Exercise description
Within the records below, reproduce without change the lines from the line that has "Lemma scan_miss nx" through the line that has "Lemma unlink_mid nx", and only those.

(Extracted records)
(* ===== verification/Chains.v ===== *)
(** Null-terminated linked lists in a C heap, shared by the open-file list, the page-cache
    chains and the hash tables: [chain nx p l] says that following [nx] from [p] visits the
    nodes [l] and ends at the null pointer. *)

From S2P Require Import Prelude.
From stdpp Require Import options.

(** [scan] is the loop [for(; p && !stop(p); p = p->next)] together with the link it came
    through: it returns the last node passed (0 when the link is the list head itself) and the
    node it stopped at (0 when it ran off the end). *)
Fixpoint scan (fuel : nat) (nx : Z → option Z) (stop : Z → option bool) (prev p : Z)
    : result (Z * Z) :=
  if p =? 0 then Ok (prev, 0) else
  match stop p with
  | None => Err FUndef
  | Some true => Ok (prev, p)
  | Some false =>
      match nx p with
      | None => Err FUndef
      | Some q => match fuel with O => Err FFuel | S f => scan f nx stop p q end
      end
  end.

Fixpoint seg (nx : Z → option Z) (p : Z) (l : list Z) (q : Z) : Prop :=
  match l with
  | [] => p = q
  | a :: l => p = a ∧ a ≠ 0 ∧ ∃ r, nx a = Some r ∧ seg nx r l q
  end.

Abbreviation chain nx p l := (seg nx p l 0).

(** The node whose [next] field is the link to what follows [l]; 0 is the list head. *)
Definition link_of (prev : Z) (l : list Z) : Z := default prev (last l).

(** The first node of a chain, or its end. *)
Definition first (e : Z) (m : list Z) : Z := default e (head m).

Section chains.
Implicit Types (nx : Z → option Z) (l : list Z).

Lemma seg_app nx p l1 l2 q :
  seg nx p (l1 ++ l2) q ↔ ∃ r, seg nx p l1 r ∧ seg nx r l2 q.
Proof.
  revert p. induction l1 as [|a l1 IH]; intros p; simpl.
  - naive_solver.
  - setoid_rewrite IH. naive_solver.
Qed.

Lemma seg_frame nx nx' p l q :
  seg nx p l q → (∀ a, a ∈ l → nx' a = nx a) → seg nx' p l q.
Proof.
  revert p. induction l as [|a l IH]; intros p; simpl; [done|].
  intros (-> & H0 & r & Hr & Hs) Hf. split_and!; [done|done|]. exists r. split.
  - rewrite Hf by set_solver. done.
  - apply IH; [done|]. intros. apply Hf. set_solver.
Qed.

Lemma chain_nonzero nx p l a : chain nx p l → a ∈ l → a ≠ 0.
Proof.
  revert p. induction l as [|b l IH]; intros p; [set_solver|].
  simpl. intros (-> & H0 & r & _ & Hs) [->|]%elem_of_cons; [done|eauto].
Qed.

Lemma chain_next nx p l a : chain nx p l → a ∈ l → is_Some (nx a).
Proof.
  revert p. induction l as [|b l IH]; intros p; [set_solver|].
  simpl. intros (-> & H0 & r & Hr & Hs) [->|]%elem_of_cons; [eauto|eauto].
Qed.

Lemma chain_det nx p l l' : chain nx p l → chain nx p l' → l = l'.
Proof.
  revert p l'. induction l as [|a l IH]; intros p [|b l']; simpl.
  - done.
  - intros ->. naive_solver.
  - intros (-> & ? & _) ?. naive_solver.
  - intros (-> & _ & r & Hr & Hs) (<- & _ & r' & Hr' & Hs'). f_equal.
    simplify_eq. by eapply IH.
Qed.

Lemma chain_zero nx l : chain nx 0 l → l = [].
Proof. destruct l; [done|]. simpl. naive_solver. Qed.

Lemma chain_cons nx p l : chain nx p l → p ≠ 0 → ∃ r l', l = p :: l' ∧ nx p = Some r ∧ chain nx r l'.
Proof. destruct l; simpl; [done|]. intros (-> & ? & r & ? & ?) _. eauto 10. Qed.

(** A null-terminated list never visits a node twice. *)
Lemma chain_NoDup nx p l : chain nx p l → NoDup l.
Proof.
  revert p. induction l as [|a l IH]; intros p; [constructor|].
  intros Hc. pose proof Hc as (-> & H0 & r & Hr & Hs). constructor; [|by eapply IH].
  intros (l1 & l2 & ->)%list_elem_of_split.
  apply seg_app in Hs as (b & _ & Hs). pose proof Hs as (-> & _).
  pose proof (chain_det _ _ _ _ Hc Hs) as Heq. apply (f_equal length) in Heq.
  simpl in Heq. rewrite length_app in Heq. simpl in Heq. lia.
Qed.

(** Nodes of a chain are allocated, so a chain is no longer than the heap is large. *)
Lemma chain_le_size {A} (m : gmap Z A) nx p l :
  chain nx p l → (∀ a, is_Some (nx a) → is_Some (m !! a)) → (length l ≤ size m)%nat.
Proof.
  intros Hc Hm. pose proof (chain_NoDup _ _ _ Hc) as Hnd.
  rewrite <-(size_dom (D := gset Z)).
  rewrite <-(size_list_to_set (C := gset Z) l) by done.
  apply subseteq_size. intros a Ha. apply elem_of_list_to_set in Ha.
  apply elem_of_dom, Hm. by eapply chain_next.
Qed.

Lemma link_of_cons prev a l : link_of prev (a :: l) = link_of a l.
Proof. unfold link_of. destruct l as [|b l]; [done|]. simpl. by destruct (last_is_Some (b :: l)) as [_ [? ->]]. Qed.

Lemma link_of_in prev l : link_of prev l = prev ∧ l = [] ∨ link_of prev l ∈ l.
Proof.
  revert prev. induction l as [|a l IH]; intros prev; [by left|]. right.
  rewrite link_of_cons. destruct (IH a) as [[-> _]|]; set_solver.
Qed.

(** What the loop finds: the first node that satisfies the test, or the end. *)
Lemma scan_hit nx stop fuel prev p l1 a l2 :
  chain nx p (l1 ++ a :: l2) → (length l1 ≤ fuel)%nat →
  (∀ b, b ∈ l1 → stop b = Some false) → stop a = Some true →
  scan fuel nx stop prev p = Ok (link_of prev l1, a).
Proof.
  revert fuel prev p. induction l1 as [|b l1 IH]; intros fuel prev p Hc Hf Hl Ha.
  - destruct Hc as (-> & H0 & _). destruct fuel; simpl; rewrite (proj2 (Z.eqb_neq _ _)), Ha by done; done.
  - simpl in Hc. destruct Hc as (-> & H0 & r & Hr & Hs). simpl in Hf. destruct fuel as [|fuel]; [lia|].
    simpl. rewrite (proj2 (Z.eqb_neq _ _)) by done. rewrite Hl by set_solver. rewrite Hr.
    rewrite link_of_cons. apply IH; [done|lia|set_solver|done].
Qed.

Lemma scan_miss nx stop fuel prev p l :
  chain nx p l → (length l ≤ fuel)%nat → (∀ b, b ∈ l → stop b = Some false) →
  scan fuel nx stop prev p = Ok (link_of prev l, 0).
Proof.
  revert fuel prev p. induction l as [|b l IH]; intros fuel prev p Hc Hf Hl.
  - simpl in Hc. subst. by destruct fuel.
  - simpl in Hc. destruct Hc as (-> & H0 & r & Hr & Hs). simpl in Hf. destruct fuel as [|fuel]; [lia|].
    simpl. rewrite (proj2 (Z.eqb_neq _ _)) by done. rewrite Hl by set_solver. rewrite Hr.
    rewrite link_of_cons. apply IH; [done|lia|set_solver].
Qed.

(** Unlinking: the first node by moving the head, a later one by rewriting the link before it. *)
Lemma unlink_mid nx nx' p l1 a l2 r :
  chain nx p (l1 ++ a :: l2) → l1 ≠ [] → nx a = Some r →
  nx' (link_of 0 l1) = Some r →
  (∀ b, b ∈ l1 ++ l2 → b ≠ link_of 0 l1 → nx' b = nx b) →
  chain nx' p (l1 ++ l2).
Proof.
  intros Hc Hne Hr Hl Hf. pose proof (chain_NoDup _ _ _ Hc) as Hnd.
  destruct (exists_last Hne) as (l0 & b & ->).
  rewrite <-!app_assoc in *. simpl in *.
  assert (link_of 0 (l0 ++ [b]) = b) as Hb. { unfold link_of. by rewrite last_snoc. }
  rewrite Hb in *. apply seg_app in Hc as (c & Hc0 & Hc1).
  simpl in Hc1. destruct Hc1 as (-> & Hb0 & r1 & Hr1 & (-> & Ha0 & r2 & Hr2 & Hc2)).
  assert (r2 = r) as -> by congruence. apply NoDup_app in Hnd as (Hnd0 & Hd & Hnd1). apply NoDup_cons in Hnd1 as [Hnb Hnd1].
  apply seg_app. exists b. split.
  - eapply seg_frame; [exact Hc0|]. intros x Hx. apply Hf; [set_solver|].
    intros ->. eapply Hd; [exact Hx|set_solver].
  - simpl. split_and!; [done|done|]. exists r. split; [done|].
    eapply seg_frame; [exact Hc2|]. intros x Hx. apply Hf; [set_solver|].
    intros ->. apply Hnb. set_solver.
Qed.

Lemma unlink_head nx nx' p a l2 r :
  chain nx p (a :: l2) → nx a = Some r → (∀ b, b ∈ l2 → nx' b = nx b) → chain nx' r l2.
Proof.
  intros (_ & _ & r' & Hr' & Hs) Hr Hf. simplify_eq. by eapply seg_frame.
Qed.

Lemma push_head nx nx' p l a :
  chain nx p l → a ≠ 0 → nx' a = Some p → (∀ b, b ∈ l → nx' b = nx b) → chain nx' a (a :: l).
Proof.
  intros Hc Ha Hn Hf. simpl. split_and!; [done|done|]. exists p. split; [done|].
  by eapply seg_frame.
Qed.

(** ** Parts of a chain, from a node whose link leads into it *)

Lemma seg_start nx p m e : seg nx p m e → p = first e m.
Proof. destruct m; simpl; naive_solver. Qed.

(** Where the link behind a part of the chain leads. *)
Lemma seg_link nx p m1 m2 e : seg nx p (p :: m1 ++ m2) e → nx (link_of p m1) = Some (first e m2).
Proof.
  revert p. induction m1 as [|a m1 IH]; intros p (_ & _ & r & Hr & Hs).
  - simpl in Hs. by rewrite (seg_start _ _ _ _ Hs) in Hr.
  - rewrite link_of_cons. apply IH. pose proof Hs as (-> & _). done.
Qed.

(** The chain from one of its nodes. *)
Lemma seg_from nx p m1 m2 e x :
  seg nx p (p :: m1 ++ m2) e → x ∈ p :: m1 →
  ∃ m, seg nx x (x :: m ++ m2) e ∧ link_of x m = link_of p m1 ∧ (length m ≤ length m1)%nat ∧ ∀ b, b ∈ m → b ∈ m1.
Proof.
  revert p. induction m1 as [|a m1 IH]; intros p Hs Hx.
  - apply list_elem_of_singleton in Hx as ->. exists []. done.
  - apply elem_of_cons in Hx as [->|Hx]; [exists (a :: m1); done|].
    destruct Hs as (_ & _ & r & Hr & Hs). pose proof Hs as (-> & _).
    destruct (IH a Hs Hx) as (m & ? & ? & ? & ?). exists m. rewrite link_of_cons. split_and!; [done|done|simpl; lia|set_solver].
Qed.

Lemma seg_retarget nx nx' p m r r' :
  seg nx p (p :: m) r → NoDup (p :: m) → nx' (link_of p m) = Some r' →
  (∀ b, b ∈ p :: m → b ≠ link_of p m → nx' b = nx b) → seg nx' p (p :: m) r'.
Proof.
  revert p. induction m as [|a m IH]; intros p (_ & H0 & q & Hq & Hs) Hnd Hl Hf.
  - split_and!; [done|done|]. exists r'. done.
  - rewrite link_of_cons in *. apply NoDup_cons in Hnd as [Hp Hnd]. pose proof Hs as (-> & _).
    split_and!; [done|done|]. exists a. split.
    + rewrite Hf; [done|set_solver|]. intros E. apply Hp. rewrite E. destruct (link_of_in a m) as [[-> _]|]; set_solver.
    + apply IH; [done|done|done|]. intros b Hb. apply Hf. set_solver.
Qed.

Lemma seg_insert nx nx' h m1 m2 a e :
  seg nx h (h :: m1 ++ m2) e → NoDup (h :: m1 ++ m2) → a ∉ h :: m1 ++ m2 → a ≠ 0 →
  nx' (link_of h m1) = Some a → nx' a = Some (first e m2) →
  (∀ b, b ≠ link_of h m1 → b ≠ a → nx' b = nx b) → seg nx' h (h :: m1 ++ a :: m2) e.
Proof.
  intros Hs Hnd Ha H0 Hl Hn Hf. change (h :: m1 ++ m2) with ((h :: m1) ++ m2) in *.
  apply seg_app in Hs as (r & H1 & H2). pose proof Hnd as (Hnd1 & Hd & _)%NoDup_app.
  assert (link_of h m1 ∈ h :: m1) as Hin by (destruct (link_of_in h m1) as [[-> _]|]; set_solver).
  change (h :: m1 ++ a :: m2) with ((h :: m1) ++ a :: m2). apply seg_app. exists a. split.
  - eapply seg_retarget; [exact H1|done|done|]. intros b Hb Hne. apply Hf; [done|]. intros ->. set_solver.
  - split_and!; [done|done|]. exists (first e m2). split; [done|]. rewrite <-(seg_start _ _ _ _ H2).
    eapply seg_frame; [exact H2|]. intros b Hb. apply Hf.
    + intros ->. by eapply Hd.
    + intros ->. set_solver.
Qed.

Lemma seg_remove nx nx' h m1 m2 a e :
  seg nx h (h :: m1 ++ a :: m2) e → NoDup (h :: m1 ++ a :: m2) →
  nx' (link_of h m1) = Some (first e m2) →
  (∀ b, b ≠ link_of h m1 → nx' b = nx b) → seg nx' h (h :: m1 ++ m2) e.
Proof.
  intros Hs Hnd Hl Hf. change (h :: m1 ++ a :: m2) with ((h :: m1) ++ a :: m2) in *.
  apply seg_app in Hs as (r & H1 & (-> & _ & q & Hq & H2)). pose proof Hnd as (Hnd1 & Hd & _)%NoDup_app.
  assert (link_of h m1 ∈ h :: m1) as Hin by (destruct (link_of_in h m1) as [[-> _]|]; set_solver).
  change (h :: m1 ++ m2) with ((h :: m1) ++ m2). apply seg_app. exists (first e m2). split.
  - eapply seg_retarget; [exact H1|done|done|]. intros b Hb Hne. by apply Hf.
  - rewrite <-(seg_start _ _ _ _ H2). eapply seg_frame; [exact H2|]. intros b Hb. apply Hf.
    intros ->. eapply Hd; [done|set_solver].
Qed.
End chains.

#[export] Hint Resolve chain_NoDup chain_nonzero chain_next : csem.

Expected answer
Lemma scan_miss nx stop fuel prev p l :
  chain nx p l → (length l ≤ fuel)%nat → (∀ b, b ∈ l → stop b = Some false) →
  scan fuel nx stop prev p = Ok (link_of prev l, 0).
Proof.
  revert fuel prev p. induction l as [|b l IH]; intros fuel prev p Hc Hf Hl.
  - simpl in Hc. subst. by destruct fuel.
  - simpl in Hc. destruct Hc as (-> & H0 & r & Hr & Hs). simpl in Hf. destruct fuel as [|fuel]; [lia|].
    simpl. rewrite (proj2 (Z.eqb_neq _ _)) by done. rewrite Hl by set_solver. rewrite Hr.
    rewrite link_of_cons. apply IH; [done|lia|set_solver].
Qed.

(** Unlinking: the first node by moving the head, a later one by rewriting the link before it. *)
Lemma unlink_mid nx nx' p l1 a l2 r :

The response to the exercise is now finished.